*Your instructions*:
Please find the lines in the following records that hold "durable", and copy them.

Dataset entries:

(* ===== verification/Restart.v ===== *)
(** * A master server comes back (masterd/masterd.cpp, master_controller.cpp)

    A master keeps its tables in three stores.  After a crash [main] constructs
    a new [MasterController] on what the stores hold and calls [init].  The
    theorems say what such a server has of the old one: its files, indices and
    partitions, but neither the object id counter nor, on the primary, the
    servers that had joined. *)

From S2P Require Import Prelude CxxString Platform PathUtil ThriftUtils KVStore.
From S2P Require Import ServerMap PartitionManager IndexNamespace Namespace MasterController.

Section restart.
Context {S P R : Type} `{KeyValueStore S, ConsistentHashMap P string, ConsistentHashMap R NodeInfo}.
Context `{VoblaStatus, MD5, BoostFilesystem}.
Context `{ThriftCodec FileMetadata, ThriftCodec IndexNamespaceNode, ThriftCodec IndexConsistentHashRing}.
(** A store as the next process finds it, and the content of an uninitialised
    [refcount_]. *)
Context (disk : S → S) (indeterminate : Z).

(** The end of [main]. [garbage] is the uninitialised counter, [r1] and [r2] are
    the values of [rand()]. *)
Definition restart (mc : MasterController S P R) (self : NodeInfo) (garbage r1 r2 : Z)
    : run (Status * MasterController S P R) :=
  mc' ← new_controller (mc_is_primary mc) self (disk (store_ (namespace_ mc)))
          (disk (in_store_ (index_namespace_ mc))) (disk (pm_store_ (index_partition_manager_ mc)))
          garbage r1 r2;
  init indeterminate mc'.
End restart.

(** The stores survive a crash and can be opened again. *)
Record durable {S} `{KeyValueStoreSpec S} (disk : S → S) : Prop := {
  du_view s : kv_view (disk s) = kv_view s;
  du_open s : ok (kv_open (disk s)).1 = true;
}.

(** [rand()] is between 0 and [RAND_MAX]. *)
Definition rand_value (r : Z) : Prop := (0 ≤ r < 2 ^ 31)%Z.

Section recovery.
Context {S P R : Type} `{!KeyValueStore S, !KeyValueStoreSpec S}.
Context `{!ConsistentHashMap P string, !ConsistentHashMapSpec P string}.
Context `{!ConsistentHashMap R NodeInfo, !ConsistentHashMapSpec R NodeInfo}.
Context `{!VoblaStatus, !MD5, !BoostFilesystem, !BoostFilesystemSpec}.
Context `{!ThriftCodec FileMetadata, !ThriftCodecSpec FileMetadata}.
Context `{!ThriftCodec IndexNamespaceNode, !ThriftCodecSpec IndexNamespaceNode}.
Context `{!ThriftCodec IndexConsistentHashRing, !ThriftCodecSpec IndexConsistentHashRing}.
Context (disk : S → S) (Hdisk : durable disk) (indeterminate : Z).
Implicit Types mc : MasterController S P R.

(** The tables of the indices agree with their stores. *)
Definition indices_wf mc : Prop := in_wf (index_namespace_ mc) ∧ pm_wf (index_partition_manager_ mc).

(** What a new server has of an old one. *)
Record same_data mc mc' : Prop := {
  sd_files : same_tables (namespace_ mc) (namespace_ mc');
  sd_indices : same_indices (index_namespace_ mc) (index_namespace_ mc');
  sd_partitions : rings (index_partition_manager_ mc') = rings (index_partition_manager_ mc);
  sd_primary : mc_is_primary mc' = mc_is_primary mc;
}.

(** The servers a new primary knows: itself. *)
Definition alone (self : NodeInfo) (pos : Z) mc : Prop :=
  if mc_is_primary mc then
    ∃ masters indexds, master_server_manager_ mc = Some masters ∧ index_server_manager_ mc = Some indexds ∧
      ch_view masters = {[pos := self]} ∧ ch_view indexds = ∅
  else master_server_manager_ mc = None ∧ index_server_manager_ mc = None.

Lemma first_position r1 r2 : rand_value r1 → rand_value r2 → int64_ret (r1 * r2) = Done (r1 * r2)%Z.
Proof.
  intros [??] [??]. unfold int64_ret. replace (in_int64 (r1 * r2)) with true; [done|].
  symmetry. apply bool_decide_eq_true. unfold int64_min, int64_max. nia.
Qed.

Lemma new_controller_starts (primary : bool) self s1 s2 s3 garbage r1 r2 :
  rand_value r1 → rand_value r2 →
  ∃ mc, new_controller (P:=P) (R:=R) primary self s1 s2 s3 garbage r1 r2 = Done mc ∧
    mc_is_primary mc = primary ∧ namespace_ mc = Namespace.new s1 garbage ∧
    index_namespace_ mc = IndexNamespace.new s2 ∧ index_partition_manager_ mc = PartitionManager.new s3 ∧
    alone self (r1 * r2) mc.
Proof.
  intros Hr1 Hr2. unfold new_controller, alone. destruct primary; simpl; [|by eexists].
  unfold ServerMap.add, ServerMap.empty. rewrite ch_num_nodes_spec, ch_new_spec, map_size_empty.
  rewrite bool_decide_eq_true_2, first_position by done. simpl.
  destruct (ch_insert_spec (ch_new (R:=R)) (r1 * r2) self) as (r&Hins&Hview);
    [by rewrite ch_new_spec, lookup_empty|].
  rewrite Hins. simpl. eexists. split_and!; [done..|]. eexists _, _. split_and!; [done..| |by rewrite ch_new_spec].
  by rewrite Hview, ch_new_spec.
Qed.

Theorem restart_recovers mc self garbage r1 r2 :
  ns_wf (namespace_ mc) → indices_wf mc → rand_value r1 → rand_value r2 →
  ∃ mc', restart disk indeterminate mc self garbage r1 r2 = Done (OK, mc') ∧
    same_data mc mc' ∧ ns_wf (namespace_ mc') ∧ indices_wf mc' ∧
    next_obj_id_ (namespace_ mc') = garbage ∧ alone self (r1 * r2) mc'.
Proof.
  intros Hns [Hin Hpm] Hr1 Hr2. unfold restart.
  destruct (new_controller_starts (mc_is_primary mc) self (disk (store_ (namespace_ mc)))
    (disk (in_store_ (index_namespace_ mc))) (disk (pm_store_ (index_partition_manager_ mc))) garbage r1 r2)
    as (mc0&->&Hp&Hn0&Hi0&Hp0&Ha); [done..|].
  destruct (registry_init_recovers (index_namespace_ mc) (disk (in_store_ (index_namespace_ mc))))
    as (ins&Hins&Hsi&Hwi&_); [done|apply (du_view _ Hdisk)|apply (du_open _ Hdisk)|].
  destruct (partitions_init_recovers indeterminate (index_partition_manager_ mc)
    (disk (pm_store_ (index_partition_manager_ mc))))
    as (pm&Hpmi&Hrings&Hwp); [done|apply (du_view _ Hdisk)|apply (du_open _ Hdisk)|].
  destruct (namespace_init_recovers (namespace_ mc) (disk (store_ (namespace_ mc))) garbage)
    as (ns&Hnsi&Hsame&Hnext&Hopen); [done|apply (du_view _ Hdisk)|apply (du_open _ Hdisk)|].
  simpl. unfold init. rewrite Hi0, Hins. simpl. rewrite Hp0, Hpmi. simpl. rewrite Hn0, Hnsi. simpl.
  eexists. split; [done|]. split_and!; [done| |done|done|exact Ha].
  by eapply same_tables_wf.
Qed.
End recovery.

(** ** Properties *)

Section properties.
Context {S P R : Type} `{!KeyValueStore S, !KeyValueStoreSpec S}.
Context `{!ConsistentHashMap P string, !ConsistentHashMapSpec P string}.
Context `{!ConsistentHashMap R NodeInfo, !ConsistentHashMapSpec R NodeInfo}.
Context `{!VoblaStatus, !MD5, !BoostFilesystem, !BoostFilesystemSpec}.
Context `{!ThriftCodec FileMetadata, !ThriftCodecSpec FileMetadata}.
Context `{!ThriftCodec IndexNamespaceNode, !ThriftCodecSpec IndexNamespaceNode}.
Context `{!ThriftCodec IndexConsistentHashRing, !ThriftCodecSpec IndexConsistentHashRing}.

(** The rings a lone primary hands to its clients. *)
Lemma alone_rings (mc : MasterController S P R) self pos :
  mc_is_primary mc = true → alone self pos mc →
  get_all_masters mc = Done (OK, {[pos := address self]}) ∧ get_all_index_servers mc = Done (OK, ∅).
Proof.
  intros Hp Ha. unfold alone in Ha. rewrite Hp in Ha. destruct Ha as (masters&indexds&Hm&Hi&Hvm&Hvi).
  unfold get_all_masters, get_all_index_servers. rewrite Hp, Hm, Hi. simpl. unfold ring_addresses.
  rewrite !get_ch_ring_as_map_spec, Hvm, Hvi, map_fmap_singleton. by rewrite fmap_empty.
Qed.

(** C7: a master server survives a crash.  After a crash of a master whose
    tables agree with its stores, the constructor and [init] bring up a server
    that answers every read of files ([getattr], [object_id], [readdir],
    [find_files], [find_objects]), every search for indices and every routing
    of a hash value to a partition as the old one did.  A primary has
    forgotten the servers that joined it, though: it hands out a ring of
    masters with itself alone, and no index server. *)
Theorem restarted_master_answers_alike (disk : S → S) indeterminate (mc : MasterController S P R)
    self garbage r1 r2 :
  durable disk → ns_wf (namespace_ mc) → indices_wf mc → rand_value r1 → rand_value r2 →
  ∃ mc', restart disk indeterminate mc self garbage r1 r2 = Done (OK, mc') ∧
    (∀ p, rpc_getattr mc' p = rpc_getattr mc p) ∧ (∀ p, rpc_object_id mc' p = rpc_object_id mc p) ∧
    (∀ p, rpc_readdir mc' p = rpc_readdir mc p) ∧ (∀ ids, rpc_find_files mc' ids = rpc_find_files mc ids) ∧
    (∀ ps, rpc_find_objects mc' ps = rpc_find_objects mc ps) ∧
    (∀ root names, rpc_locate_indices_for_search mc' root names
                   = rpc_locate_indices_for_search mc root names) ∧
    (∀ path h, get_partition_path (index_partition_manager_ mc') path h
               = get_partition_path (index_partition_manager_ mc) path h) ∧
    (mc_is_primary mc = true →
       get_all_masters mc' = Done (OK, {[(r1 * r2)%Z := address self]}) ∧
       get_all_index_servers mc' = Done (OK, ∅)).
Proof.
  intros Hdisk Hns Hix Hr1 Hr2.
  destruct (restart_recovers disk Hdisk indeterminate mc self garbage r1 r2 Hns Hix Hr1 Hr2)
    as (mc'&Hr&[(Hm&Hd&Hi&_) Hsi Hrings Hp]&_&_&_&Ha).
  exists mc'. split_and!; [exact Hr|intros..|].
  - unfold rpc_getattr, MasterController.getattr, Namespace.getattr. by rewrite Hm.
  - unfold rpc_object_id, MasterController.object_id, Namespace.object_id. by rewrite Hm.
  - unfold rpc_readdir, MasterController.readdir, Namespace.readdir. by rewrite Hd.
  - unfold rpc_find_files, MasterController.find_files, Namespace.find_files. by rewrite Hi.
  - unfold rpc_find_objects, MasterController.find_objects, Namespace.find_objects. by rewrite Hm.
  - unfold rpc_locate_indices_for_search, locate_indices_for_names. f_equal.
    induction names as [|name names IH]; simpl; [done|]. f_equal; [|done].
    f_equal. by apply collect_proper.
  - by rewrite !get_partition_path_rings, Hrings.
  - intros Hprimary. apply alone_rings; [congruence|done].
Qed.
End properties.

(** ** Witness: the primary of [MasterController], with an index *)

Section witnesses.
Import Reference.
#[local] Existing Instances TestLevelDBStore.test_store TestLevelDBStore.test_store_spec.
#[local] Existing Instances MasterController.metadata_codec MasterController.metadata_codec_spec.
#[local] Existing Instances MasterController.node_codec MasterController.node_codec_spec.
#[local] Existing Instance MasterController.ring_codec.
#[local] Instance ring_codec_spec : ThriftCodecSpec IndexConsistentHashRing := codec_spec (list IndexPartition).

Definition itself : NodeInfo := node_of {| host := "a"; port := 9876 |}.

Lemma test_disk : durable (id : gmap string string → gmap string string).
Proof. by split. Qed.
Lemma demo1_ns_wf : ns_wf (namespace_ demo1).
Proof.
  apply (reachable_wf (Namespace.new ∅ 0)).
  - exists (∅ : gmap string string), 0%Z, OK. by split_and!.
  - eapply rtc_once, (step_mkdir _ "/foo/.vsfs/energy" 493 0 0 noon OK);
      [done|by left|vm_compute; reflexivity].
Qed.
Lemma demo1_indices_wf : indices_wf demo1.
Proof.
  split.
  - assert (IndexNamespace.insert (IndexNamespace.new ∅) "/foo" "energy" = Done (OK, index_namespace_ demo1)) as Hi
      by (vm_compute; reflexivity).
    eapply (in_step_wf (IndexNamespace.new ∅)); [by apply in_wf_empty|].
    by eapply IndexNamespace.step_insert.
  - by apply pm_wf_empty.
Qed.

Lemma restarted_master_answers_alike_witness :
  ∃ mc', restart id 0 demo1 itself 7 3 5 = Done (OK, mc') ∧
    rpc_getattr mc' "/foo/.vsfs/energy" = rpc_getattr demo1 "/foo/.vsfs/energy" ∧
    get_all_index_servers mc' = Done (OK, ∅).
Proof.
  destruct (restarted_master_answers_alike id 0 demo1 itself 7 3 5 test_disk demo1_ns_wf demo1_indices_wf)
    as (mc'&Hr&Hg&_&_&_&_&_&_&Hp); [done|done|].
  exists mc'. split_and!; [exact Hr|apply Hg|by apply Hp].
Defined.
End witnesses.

* * *

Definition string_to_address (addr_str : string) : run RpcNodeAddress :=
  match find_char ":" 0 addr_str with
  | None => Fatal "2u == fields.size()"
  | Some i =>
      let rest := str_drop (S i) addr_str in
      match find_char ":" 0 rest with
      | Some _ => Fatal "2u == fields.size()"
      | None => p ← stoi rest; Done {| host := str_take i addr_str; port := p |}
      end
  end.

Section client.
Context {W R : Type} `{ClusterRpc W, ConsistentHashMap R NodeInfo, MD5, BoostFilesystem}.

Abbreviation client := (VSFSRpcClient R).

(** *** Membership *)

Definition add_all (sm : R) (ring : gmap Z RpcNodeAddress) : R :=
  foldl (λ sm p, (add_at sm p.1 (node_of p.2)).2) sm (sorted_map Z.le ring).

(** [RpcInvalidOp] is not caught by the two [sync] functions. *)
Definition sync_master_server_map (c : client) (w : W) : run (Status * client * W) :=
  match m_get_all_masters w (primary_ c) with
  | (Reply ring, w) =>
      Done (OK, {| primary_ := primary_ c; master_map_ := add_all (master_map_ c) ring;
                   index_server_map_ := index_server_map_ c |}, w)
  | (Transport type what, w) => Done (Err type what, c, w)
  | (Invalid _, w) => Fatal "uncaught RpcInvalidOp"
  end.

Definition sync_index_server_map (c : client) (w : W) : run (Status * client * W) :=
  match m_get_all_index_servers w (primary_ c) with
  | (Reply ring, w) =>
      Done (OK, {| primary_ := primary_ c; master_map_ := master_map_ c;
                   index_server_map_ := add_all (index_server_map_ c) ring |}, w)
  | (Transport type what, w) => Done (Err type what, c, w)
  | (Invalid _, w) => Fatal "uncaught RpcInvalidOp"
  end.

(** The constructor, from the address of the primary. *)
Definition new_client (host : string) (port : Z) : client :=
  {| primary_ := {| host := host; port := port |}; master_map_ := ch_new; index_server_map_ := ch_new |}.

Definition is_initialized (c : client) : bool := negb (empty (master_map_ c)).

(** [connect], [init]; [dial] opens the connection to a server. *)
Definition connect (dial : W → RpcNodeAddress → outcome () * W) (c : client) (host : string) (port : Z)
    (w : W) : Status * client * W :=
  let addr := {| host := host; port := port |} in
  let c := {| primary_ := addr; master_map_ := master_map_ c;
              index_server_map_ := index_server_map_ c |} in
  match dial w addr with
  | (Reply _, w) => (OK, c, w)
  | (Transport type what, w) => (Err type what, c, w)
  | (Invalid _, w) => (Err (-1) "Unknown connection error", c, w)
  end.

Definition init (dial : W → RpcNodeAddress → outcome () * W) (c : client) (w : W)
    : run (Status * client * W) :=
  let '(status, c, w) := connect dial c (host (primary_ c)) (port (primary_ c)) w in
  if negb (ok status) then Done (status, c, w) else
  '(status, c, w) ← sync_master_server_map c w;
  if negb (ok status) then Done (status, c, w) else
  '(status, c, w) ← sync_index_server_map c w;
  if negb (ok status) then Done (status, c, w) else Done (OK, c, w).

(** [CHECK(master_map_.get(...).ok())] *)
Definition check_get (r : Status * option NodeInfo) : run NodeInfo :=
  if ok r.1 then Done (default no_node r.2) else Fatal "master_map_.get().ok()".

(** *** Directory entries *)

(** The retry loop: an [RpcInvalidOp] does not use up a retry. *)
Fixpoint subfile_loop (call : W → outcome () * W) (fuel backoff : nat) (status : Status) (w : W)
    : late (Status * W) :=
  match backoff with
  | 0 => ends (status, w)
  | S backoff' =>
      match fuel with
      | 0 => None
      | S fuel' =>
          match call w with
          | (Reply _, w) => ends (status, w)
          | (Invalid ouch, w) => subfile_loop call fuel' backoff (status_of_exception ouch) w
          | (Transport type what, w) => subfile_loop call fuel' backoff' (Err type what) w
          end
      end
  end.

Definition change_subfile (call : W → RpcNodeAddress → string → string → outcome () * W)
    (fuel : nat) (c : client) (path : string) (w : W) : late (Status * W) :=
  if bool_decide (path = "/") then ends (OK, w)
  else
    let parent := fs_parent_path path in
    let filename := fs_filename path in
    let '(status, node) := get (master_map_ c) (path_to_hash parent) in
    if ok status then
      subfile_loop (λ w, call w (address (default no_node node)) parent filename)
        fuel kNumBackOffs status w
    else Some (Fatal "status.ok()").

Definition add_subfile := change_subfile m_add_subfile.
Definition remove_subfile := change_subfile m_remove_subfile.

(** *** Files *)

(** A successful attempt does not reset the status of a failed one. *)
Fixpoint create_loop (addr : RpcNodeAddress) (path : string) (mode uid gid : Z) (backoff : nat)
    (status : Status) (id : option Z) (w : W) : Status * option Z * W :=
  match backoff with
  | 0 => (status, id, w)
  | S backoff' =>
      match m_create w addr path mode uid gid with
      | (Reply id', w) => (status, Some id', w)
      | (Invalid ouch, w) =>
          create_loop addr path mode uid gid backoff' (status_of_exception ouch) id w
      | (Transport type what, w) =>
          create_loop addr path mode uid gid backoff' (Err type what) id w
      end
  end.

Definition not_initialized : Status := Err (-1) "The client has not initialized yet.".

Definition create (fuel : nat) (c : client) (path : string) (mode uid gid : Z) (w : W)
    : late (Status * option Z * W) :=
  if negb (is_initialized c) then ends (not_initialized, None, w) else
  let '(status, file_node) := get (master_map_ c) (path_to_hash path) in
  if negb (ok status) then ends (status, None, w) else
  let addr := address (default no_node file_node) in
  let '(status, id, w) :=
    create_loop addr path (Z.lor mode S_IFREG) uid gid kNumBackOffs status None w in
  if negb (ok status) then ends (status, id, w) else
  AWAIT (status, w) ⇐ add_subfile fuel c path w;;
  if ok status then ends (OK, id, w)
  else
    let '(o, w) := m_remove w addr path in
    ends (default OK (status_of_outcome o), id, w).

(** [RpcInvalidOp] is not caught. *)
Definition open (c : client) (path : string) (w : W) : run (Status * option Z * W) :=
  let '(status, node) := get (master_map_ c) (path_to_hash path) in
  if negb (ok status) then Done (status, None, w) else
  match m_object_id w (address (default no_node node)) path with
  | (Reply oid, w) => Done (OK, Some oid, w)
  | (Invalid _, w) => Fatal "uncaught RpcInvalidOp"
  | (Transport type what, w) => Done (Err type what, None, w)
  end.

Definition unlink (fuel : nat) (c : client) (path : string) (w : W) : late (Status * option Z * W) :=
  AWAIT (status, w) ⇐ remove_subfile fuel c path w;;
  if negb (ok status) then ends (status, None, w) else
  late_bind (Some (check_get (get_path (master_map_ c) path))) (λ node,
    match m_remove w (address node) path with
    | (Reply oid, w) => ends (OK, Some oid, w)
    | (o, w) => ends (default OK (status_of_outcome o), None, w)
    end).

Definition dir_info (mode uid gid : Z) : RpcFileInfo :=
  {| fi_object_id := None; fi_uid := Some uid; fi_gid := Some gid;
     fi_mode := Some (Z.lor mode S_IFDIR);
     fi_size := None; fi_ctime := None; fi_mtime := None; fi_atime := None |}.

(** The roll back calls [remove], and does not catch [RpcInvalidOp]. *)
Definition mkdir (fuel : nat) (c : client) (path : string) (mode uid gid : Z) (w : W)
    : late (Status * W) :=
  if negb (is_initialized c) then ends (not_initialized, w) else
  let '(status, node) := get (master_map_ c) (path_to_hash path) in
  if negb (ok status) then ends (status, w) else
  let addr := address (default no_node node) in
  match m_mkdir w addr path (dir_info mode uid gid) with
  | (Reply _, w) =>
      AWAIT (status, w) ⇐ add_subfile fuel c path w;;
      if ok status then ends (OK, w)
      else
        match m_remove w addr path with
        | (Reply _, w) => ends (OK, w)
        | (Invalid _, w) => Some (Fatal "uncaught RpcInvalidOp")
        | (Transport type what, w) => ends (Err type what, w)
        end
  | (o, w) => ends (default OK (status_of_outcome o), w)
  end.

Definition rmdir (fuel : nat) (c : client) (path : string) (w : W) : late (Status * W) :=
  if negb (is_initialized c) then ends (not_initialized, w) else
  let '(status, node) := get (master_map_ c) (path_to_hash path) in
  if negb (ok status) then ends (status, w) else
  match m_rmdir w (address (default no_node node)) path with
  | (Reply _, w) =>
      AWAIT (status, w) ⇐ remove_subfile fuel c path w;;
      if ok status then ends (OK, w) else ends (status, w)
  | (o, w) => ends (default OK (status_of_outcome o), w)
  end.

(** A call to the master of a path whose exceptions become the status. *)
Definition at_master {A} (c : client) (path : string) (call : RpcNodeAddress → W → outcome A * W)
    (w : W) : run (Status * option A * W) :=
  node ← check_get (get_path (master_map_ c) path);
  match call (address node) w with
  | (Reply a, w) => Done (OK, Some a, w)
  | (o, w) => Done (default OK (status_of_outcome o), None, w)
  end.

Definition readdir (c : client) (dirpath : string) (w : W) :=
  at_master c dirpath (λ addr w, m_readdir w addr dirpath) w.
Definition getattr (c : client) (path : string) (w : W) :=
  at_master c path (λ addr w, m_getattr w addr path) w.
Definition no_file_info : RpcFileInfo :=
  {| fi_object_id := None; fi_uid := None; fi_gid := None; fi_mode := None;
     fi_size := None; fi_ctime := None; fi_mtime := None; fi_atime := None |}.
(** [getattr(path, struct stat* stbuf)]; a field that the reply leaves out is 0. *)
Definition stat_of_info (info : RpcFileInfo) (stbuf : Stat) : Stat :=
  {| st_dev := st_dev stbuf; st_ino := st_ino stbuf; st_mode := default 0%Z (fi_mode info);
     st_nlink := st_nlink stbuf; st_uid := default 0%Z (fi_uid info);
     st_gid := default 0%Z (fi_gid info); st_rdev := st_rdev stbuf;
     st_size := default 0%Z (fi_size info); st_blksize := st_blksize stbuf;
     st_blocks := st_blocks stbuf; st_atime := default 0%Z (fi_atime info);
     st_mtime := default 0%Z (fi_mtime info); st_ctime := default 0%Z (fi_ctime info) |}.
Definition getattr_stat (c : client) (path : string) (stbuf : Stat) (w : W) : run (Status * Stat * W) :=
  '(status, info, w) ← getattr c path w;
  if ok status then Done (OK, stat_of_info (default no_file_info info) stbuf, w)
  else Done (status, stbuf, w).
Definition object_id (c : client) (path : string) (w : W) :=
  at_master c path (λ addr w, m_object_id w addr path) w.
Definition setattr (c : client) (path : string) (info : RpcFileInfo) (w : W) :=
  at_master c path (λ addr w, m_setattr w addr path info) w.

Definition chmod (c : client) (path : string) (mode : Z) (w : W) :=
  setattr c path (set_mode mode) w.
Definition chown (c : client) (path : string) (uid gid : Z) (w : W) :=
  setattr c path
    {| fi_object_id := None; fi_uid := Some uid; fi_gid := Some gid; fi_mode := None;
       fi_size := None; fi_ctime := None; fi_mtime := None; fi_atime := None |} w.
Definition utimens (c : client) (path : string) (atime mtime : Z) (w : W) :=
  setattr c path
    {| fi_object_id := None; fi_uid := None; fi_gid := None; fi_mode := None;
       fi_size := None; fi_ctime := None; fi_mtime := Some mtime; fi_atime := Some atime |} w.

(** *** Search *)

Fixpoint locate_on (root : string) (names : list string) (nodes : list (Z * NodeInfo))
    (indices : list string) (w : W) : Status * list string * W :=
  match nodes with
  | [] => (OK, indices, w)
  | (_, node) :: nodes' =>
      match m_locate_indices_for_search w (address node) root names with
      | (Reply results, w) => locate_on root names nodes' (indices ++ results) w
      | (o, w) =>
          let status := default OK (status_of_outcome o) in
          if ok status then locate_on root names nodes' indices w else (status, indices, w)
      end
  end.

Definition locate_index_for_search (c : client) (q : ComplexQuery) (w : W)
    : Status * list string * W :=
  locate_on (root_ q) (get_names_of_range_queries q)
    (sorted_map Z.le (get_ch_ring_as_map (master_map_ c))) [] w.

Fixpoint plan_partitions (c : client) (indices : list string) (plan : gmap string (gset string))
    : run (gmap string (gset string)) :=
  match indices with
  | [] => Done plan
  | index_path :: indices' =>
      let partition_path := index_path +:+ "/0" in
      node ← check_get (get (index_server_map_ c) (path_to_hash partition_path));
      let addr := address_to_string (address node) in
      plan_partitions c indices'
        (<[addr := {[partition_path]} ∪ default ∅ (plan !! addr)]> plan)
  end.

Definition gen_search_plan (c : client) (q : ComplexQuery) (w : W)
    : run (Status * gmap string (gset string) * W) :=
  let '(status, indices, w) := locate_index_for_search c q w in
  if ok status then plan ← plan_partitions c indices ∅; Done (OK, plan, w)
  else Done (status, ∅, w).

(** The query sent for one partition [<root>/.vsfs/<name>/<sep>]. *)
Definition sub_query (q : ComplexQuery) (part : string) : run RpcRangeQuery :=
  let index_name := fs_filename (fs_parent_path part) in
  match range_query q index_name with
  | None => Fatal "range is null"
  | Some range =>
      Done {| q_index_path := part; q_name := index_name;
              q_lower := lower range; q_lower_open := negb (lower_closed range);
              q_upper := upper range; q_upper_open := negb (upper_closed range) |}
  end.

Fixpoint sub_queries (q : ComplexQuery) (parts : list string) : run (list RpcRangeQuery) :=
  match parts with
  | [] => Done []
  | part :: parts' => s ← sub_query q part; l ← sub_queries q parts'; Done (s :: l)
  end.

*Written reply*:
Record durable {S} `{KeyValueStoreSpec S} (disk : S → S) : Prop := {
Context (disk : S → S) (Hdisk : durable disk) (indeterminate : Z).
  durable disk → ns_wf (namespace_ mc) → indices_wf mc → rand_value r1 → rand_value r2 →
Lemma test_disk : durable (id : gmap string string → gmap string string).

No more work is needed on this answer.